Dataset entries -
>>>>
Lemma fails_generate_resume r out ss s es item :
  contents r = Some ss -> s ∈ ss -> content s = Some es -> item ∈ es ->
  entry_lacks_key item -> fails (generate_resume r out).
Proof.
  intros Hss Hs Hes Hitem Hl. unfold generate_resume. apply fails_reraise.
  intros st. unfold build_and_save.
  apply bind_fails_after. intros h st1 _.
  apply bind_fails_after. intros n st2 _.
  apply bind_fails_after. intros _ st3 _.
  apply bind_fails_after. intros h' st4 _.
  apply bind_fails_after. intros t st5 _.
  apply bind_fails_after. intros _ st6 _.
  apply bind_fails_after. intros c st7 Hget. apply getitem_returns in Hget.
  rewrite Hss in Hget. injection Hget as <-.
  apply bind_fails_after. intros sorted st8 Hsort.
  apply sorted_returns in Hsort as [-> Hperm].
  apply fails_bind_l.
  apply (fails_for_each sorted render_datum s).
  - now rewrite <- Hperm.
  - now apply (fails_render_datum s es item).
Qed.

Lemma fails_without_header_field r out :
  header_field r name = None \/ header_field r header_title = None ->
  fails (generate_resume r out).
Proof.
  intros Hfield. unfold generate_resume. apply fails_reraise. intros st.
  unfold header_field, build_and_save, mbind, M_bind, bind, getitem in *.
  destruct r as [[[[n|] [t|]]|] c]; simpl in *;
    destruct Hfield; try discriminate; eauto.
Qed.
End ResumeFailures.

(** ** No file without a complete document *)

Lemma saves_bind {A} out (m : M A) (f : A -> M unit) :
  keeps_files m -> (forall a, saves_on_success out (f a)) ->
  saves_on_success out (m ≫= f).
Proof.
  intros Hm Hf st. unfold mbind, M_bind, bind. specialize (Hm st).
  destruct (m st) as [[e|a] st'] eqn:Hrun; simpl in *; [discriminate|].
  intros Hok. rewrite (Hf a st' Hok). now rewrite Hm.
Qed.

Lemma saves_save_log out l msg : saves_on_success out (save out ;; logger l msg).
Proof. intros st _. reflexivity. Qed.

Lemma saves_try out (m : M unit) h :
  saves_on_success out m -> (forall e, fails (h e)) ->
  saves_on_success out (try_except m h).
Proof.
  intros Hm Hh st. unfold try_except. specialize (Hm st).
  destruct (m st) as [[e|[]] st'] eqn:Hrun; simpl in *.
  - destruct (Hh e st') as [e' He']. rewrite He'. discriminate.
  - intros _. now apply Hm.
Qed.

Lemma raise_after_log_fails {A} l msg e : fails (logger l msg ;; @raise A e).
Proof. intros st. now exists e. Qed.

Lemma saves_generate_resume r out : saves_on_success out (ResumeGen.generate_resume r out).
Proof.
  unfold ResumeGen.generate_resume.
  apply saves_try; [|intros e; apply raise_after_log_fails].
  unfold ResumeGen.build_and_save.
  repeat (apply saves_bind; [solve [keeps] | intros]).
  apply saves_save_log.
Qed.

Section CoverLetterFacts.
Import CoverLetter.

Lemma keeps_follows_sincerely data lines line :
  keeps_files (follows_sincerely data lines line).
Proof.
  unfold follows_sincerely. apply keeps_bind; [apply keeps_getitem|]. intros n.
  destruct (String.eqb line n); [|apply keeps_ret].
  destruct (Py.index line lines) as [i|]; [|apply keeps_raise].
  destruct (Py.item_before lines i); apply keeps_ret.
Qed.

Lemma keeps_header_lines data : keeps_files (header_lines data).
Proof. unfold header_lines. keeps. Qed.

Lemma keeps_render_line data lines line : keeps_files (render_line data lines line).
Proof.
  unfold render_line, set_attribute. cbv zeta.
  repeat (apply keeps_if; [solve [keeps]|]).
  apply keeps_bind; [apply keeps_follows_sincerely|]. intros b.
  apply keeps_if; [solve [keeps]|].
  apply keeps_bind; [apply keeps_add_paragraph|]. intros h.
  apply keeps_bind; [apply keeps_header_lines|]. intros hl.
  apply keeps_if; keeps.
Qed.

Lemma no_file_create_cover_letter data template out :
  no_file_on_error (create_cover_letter data template out).
Proof.
  unfold create_cover_letter. apply no_file_try; [|keeps].
  unfold build_and_save. cbv zeta.
  apply no_file_bind; [apply keeps_new_document|]. intros _.
  apply no_file_bind; [|intros _; apply no_file_save_log].
  apply keeps_for_each. intros line. apply keeps_render_line.
Qed.

Lemma saves_create_cover_letter data template out :
  saves_on_success out (create_cover_letter data template out).
Proof.
  unfold create_cover_letter.
  apply saves_try; [|intros e; apply raise_after_log_fails].
  unfold build_and_save. cbv zeta.
  apply saves_bind; [apply keeps_new_document|]. intros _.
  apply saves_bind; [|intros _; apply saves_save_log].
  apply keeps_for_each. intros line. apply keeps_render_line.
Qed.
End CoverLetterFacts.

(** C6: rendering a resume without [header.name] or [header.title] raises
    (a [KeyError]) and writes no file; whenever [generate_resume] or
    [create_cover_letter] raises, the files are as before; and when either
    returns, the one file written is the document as finally built. *)
Theorem failure_leaves_no_file :
  (forall r out st,
     header_field r ResumeGen.name = None \/
     header_field r ResumeGen.header_title = None ->
     (exists k, (ResumeGen.generate_resume r out st).1 = inl (KeyError k)) /\
     files (ResumeGen.generate_resume r out st).2 = files st) /\
  (forall r out st e,
     (ResumeGen.generate_resume r out st).1 = inl e ->
     files (ResumeGen.generate_resume r out st).2 = files st) /\
  (forall data template out st e,
     (CoverLetter.create_cover_letter data template out st).1 = inl e ->
     files (CoverLetter.create_cover_letter data template out st).2 = files st) /\
  (forall r out st,
     (ResumeGen.generate_resume r out st).1 = inr tt ->
     files (ResumeGen.generate_resume r out st).2
     = <[out := doc (ResumeGen.generate_resume r out st).2]> (files st)) /\
  (forall data template out st,
     (CoverLetter.create_cover_letter data template out st).1 = inr tt ->
     files (CoverLetter.create_cover_letter data template out st).2
     = <[out := doc (CoverLetter.create_cover_letter data template out st).2]>
         (files st)).
Proof.
  split; [|split; [|split; [|split]]].
  - intros r out st Hfield.
    destruct (fails_without_header_field r out Hfield st) as [e He].
    destruct (only_key_generate_resume r out st e He) as [k ->].
    split; [now exists k|]. now apply (no_file_generate_resume r out st _ He).
  - intros r out st e. apply no_file_generate_resume.
  - intros data template out st e. apply no_file_create_cover_letter.
  - intros r out st. apply saves_generate_resume.
  - intros data template out st. apply saves_create_cover_letter.
Qed.

Lemma failure_leaves_no_file_witness :
  let r := ResumeGen.Build_Resume
             (Some (ResumeGen.Build_Header None None)) (Some []) in
  let st := State [] ∅ [] in
  (exists k, (ResumeGen.generate_resume r "output.docx" st).1 = inl (KeyError k)) /\
  files (ResumeGen.generate_resume r "output.docx" st).2 = files st.
Proof.
  apply (proj1 failure_leaves_no_file). left. reflexivity.
Defined.

(** C9 (amended): an entry without [position] or without [items], or
    without [date] while its position is not empty, makes [render_item]
    raise a [KeyError] for one of these keys; a resume holding such an entry
    makes [generate_resume] raise a [KeyError] and write no file; an entry
    with an empty position and no [date] key is rendered without error. *)
Theorem entry_lacking_key_aborts :
  (forall item st,
     entry_lacks_key item ->
     exists k, k ∈ ["position"; "date"; "items"] /\
               (ResumeGen.render_item item st).1 = inl (KeyError k)) /\
  (forall r out st ss s es item,
     ResumeGen.contents r = Some ss -> s ∈ ss ->
     ResumeGen.content s = Some es -> item ∈ es ->
     entry_lacks_key item ->
     (exists k, (ResumeGen.generate_resume r out st).1 = inl (KeyError k)) /\
     files (ResumeGen.generate_resume r out st).2 = files st) /\
  (forall i its st,
     (ResumeGen.render_item
        (ResumeGen.Build_Entry i (Some "") None (Some its)) st).1 = inr tt).
Proof.
  split; [|split].
  - intros item st Hl. now apply render_item_lacking.
  - intros r out st ss s es item Hss Hs Hes Hitem Hl.
    destruct (fails_generate_resume r out ss s es item Hss Hs Hes Hitem Hl st)
      as [e He].
    destruct (only_key_generate_resume r out st e He) as [k ->].
    split; [now exists k|]. now apply (no_file_generate_resume r out st _ He).
  - intros i its st. unfold ResumeGen.render_item.
    unfold mbind at 1 2 3, M_bind, bind, getitem, ret. simpl.
    now rewrite bullets_emitted.
Qed.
<<<<
Work order - Go through the records above, find each line with the string "Hsort", and copy it.

Solution to the problem -
  apply bind_fails_after. intros sorted st8 Hsort.
  apply sorted_returns in Hsort as [-> Hperm].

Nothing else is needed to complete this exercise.